Otherwise it's patching.
The server generates a license key from it and sends it back to the user. The license key is then verified by the key system (implemented in Ekag20nt.exe). If it's found valid, the key inside C:\ProgramData\Key-Base\63e70b6f.052\CODE.PKD is updated to a registered state.
If I get it, we need to patch the function that looks at the CODE.PKD to make him believe the code is valid.
But the check is probably done in the DLL where there is a checksum verification. Can we patch the checksum in the binary calling the dll functions?
edit:
I think I know what you might be hitting. I believe there's 2 programs making requests: The "Deactivation.exe" and the actual game "Shipping" something exe. Monitor the requests made by the shipping exe, that's the one doing the actual license check to launch the game. The Deactivation exe is only doing a check to see if the license exists or not, and I think that one you can actually bypass with the dnspy tool.
What we basically need to do is tell the shipping exe when it makes a request, "yes, your license key is valid".
Fallendoll.exe calls Ekag20nt.exe (CreateProcess with apparently two parameters "C:\XXX\WindowsNoEditor\EKAG20NT.EXE" 0200D4XXXXBE5A5A 0) and that's the binary which check CODE.PKD (ReadFile). Then Fallendoll.exe start the Deactivation.exe. I guess Ekag20nt.exe communicate with Fallendoll.exe to tell him when the key is alright and in that case it doesn't start deactivation.exe. deactivation.exe doesn't look for the keys nor seems to directly interact with Ekag20nt.exe.
I tried to find any reference to "CODE.PKD" in the strings of Ekag20nt.exe to help pinpoint the location of its opening but to no use. I have multiple XREFs from ReadFile so starting from there could be an option. Or maybe try to setup a ReadFile() hook in a debugger to see where he does that.
We could also start from the CreateProcess of fallendoll.exe to see how they communicate.
The callstack shows us it's coming from H4C+0x2601 in Ekc6420.dll.
edit2:
Really not sure about that but I found functions DdeClientTransaction() and many other like DdeConnect, DdeDisconnect() , DdeAccessData(),DdeUnaccessData() in ekc6420.dll just after the CreateProcessA().
and DdeNameService(), DdeGetData() in Ekag20nt.exe
It could be use to communicate between them. DDE use memory objects to pass data from one application to another.
I'm really not familiar with this library so maybe I'm totally in the wrong here.

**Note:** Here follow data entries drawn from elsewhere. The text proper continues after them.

(** What a task knows; [log] lists the values of all claimed positions. *)
Definition task_ok c log (x : pc T) : Prop :=
  match x with
  | PSend _ _ (SSeq p) => 0 <= p <= tail_ c
  | PSend _ _ (SCas p) => 0 <= p <= tail_ c /\ (p = tail_ c -> seq_at c p = p)
  | PSend _ v (SWrite p) => head_ c <= p < tail_ c /\ seq_at c p = p /\ log !! Z.to_nat p = Some v
  | PSend _ v (SPub p) =>
      head_ c <= p < tail_ c /\ seq_at c p = p /\ log !! Z.to_nat p = Some v /\ sto_at c p = Some v
  | PRecv _ (RSeq p) => 0 <= p <= head_ c
  | PRecv _ (RCas p) => 0 <= p <= head_ c /\ (p = head_ c -> p < tail_ c /\ seq_at c p = p + 1)
  | PRecv _ (RRead p) =>
      0 <= p /\ tail_ c - capacity_ c <= p < head_ c /\ seq_at c p = p + 1 /\ sto_at c p = log !! Z.to_nat p
  | PRecv _ (RPub p x) => 0 <= p /\ tail_ c - capacity_ c <= p < head_ c /\ seq_at c p = p + 1 /\ x = log !! Z.to_nat p
  | PRecv _ (RCount x) | PRecv _ (RWake x) => x <> None
  | PSend m _ (SReadyTail | SReadyHead _ | SReadyClosed | SAdd | SCheckTail | SCheckHead _ | SCheckClosed | SRemove | SSuspended)
  | PRecv m (RClosed | RReadyTail | RReadyHead _ | RReadyClosed | RAdd | RCheckTail | RCheckHead _ | RCheckClosed | RRemove | RSuspended) =>
      m = Async
  | _ => True
  end.

Definition owned ps (p : Z) : Prop := exists i x, ps !! i = Some x /\ owns x = Some p.

(** Position [p] of the last turn: written and not taken, or taken; the sequence number
    says whether the writer or the reader is still at it. *)
Definition cell_ok c ps log (p : Z) : Prop :=
  if head_ c <=? p then
    (seq_at c p = p /\ owned ps p) \/ (seq_at c p = p + 1 /\ sto_at c p = log !! Z.to_nat p)
  else
    (0 <= p /\ seq_at c p = p + 1 /\ owned ps p) \/ seq_at c p = p + capacity_ c.

Record ring_ok c ps log (n : Z) : Prop := {
  ok_cap : exists k, 1 <= k <= 62 /\ capacity_ c = 2 ^ k;
  ok_slots : zlen (slots_ c) = capacity_ c;
  ok_pos : 0 <= head_ c <= tail_ c /\ tail_ c <= head_ c + capacity_ c;
  ok_log : tail_ c = zlen log;
  ok_bound : tail_ c <= n;
  ok_cells p : tail_ c - capacity_ c <= p < tail_ c -> cell_ok c ps log p;
  ok_tasks i x : ps !! i = Some x -> task_ok c log x;
  ok_owner i j x y p : ps !! i = Some x -> ps !! j = Some y -> owns x = Some p -> owns y = Some p -> i = j;
}.

Lemma ok_cap_ge c ps log n : ring_ok c ps log n -> 2 <= capacity_ c <= 2 ^ 62.
Proof.
  intros [(k & Hk & ->) _ _ _ _ _ _ _]. split.
  - change 2 with (2 ^ 1) at 1. apply Z.pow_le_mono_r; lia.
  - apply Z.pow_le_mono_r; lia.
Qed.

Lemma slot_index_mod c p : (exists k, 1 <= k <= 62 /\ capacity_ c = 2 ^ k) -> slot_index c p = Z.to_nat (p mod capacity_ c).
Proof. intros (k & Hk & E). unfold slot_index. rewrite E, land_mask; [done|lia]. Qed.

(** Positions a whole number of turns apart share a slot. *)
Lemma slot_turn c p q : (exists k, 1 <= k <= 62 /\ capacity_ c = 2 ^ k) -> p mod capacity_ c = q mod capacity_ c -> slot c p = slot c q.
Proof. intros Hk E. unfold slot. by rewrite !slot_index_mod, E. Qed.

Lemma slot_set c pos s p : (exists k, 1 <= k <= 62 /\ capacity_ c = 2 ^ k) -> zlen (slots_ c) = capacity_ c ->
  slot (set_slot c pos s) p = if bool_decide (p mod capacity_ c = pos mod capacity_ c) then s else slot c p.
Proof.
  intros Hk Hl. assert (0 < capacity_ c) as Hc by (destruct Hk as (k & ? & ->); apply Z.pow_pos_nonneg; lia).
  assert (forall q, 0 <= q mod capacity_ c < capacity_ c) as Hm by (intros; apply Z.mod_pos_bound; lia).
  unfold slot. change (slot_index (set_slot c pos s) p) with (slot_index c p). cbn [slots_ set_slot].
  rewrite !slot_index_mod by done. pose proof (Hm p). pose proof (Hm pos). unfold zlen in Hl.
  rewrite !nth_lookup. case_bool_decide as E.
  - rewrite E, list_lookup_insert_eq by lia. done.
  - by rewrite list_lookup_insert_ne by lia.
Qed.

(** The rest of the invariant after a step of task [i] from [x] to [x']. *)
Lemma ring_step c c' ps log log' n i x x' :
  ring_ok c ps log n -> ps !! i = Some x ->
  capacity_ c' = capacity_ c -> zlen (slots_ c') = zlen (slots_ c) ->
  (0 <= head_ c' <= tail_ c' /\ tail_ c' <= head_ c' + capacity_ c) -> tail_ c' = zlen log' -> tail_ c' <= tail_ c + 1 ->
  (forall p, tail_ c' - capacity_ c <= p < tail_ c' -> cell_ok c' (<[i := x']> ps) log' p) ->
  task_ok c' log' x' ->
  (forall j y, j <> i -> ps !! j = Some y -> task_ok c' log' y) ->
  (forall p, owns x' = Some p -> forall j y, j <> i -> ps !! j = Some y -> owns y <> Some p) ->
  ring_ok c' (<[i := x']> ps) log' (n + 1).
Proof.
  intros H Hx Ec El Hp Hlog Hb Hcells Hx' Hy Ho. destruct H as [Hcap Hsl _ _ Hn _ Hts How].
  constructor; rewrite ?Ec; try done; try lia.
  - intros j y [(<- & <- & _)|[Hj Hl]]%list_lookup_insert_Some; [done|]. by apply (Hy j).
  - intros j k y z p [(<- & <- & _)|[Hj Hl]]%list_lookup_insert_Some [(<- & <- & _)|[Hk Hm]]%list_lookup_insert_Some Hoy Hoz; try done.
    + exfalso. by apply (Ho p Hoy k z).
    + exfalso. by apply (Ho p Hoz j y).
    + eauto.
Qed.

Lemma owned_insert ps i x x' p : ps !! i = Some x -> owned ps p -> (owns x = Some p -> owns x' = Some p) ->
  owned (<[i := x']> ps) p.
Proof.
  intros Hx (j & y & Hy & Ho) H. destruct (decide (j = i)) as [->|Hj].
  - exists i, x'. rewrite list_lookup_insert_eq by (by eapply lookup_lt_Some). simplify_eq. eauto.
  - exists j, y. by rewrite list_lookup_insert_ne by done.
Qed.

Lemma owned_new ps i x x' p : ps !! i = Some x -> owns x' = Some p -> owned (<[i := x']> ps) p.
Proof. intros Hx Ho. exists i, x'. by rewrite list_lookup_insert_eq by (by eapply lookup_lt_Some). Qed.

Definition same_ring c c' : Prop :=
  capacity_ c' = capacity_ c /\ slots_ c' = slots_ c /\ tail_ c' = tail_ c /\ head_ c' = head_ c.

Lemma slot_same c c' p : same_ring c c' -> slot c' p = slot c p.
Proof. intros (E1 & E2 & _). unfold slot, slot_index. by rewrite E1, E2. Qed.

Lemma task_ok_same c c' log x : same_ring c c' -> task_ok c log x -> task_ok c' log x.
Proof.
  intros H. pose proof H as (E1 & _ & E3 & E4). unfold task_ok, seq_at, sto_at.
  destruct x as [|m v []|m []|]; rewrite ?E1, ?E3, ?E4, ?(slot_same c c') by done; done.
Qed.

(** A step that leaves the ring alone. *)
Lemma ring_local c c' ps log n i x x' :
  ring_ok c ps log n -> same_ring c c' -> ps !! i = Some x -> owns x = None -> owns x' = None -> task_ok c log x' ->
  ring_ok c' (<[i := x']> ps) log (n + 1).
Proof.
  intros H Hs Hx Ho Ho' Ht. pose proof Hs as (E1 & E2 & E3 & E4).
  apply (ring_step c c' ps log log n i x x'); rewrite ?E2, ?E3, ?E4; try apply H; try done; try lia.
  - intros p Hp. pose proof (ok_cells c ps log n H p Hp) as Hc. unfold cell_ok, seq_at, sto_at in *.
    rewrite E1, E4, (slot_same c c') by done. destruct (_ <=? _).
    + destruct Hc as [[? ?]|?]; [left|by right]. split; [done|]. apply (owned_insert ps i x); naive_solver.
    + destruct Hc as [(? & ? & ?)|?]; [left|by right]. split_and!; try done. apply (owned_insert ps i x); naive_solver.
  - by apply (task_ok_same c).
  - intros j y _ Hy. apply (task_ok_same c); [done|]. by eapply ok_tasks.
  - by rewrite Ho'.
Qed.

Lemma log_snoc log v p : 0 <= p < zlen log -> (log ++ [v]) !! Z.to_nat p = log !! Z.to_nat p.
Proof. intros Hp. apply lookup_app_l. unfold zlen in Hp. lia. Qed.

(** The slot the next send wants was released by its last reader. *)
Lemma tail_slot_free c ps log n : ring_ok c ps log n -> seq_at c (tail_ c) = tail_ c ->
  tail_ c < head_ c + capacity_ c /\ seq_at c (tail_ c - capacity_ c) = tail_ c.
Proof.
  intros H Hs. pose proof (ok_cap_ge _ _ _ _ H) as Hc.
  assert (seq_at c (tail_ c - capacity_ c) = tail_ c) as E.
  { rewrite <- Hs at 2. unfold seq_at. f_equal. apply slot_turn; [apply H|].
    rewrite <- (Z_mod_plus_full (tail_ c) (-1)). f_equal; lia. }
  split; [|done]. pose proof (ok_cells _ _ _ _ H (tail_ c - capacity_ c) ltac:(lia)) as Hcell.
  unfold cell_ok in Hcell. rewrite E in Hcell. destruct (Z.leb_spec (head_ c) (tail_ c - capacity_ c)); [|lia].
  destruct Hcell as [[? _]|[? _]]; lia.
Qed.

Lemma ring_claim_tail c ps log n i m v :
  ring_ok c ps log n -> n < 2 ^ 62 -> ps !! i = Some (PSend m v (SCas (tail_ c))) ->
  tail_ c < head_ c + capacity_ c /\
  ring_ok (set_tail c (u64 (tail_ c + 1))) (<[i := PSend m v (SWrite (tail_ c))]> ps) (log ++ [v]) (n + 1).
Proof.
  intros H Hn Hx. pose proof (ok_cap_ge _ _ _ _ H) as Hc. pose proof (ok_pos _ _ _ _ H) as Hpos.
  pose proof (ok_bound _ _ _ _ H). pose proof (ok_log _ _ _ _ H) as Hlog.
  destruct (ok_tasks _ _ _ _ H _ _ Hx) as [_ Hs]. specialize (Hs eq_refl).
  destruct (tail_slot_free _ _ _ _ H Hs) as [Hlt Hold]. split; [done|].
  rewrite wrap_small by (unfold in_range; lia).
  eapply (ring_step c _ _ _ _ _ _ _ _ H Hx); cbn [set_tail tail_ head_ capacity_ slots_]; try done; try lia; try zlia.
  - intros p Hp. unfold cell_ok. cbn [set_tail head_ capacity_].
    change (seq_at (set_tail c (tail_ c + 1)) p) with (seq_at c p). change (sto_at (set_tail c (tail_ c + 1)) p) with (sto_at c p).
    destruct (decide (p = tail_ c)) as [->|Hne].
    + destruct (Z.leb_spec (head_ c) (tail_ c)); [|lia]. left. split; [done|]. by eapply owned_new.
    + pose proof (ok_cells _ _ _ _ H p ltac:(lia)) as Hcell. unfold cell_ok in Hcell.
      destruct (Z.leb_spec (head_ c) p); [rewrite log_snoc by lia|];
        (destruct Hcell as [Hcell|?]; [left|by right]); destruct_and! Hcell; split_and!; try done;
        (eapply owned_insert; [done..|]; discriminate).
  - cbn. split_and!; try done; try lia. rewrite Hlog, lookup_app_r by (unfold zlen; lia).
    by replace (Z.to_nat (zlen log) - length log)%nat with 0%nat by (unfold zlen; lia).
  - intros j y Hj Hy. pose proof (ok_tasks _ _ _ _ H _ _ Hy) as Ht.
    assert (forall q, tail_ c - capacity_ c <= q -> seq_at c q = q + 1 -> tail_ c + 1 - capacity_ c <= q) as Hw.
    { intros q Hq Hsq. destruct (decide (q = tail_ c - capacity_ c)) as [->|]; lia. }
    destruct y as [|? ? []|? []|]; cbn in *; try done; try lia;
      change (seq_at (set_tail c (tail_ c + 1)) ?q) with (seq_at c q); rewrite ?log_snoc by lia;
      destruct_and?; split_and?; try done; try lia; by apply Hw.
  - intros p [= <-] j y Hj Hy Ho. pose proof (ok_tasks _ _ _ _ H _ _ Hy) as Ht.
    destruct y as [|? ? []|? []|]; cbn in *; simplify_eq; lia.
Qed.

But if DDE is used by Ekag20nt.exe to tell FallenDoll.exe thru Ekc6420.dll that the license is not valid, it could be interesting to try to tamper the data to make him believe the key is valid. It would need to be done from Ekag20nt.exe and not Ekc6420.dll if there is a checkum validation. But I doubt it will be as simple as a true/false from Ekag. Maybe it sends some data and Ekc6420.dll does to cryptographic validation or something. Or worse, Ekag20nt.exe sends the PKD file to the dll and he does a verification on it.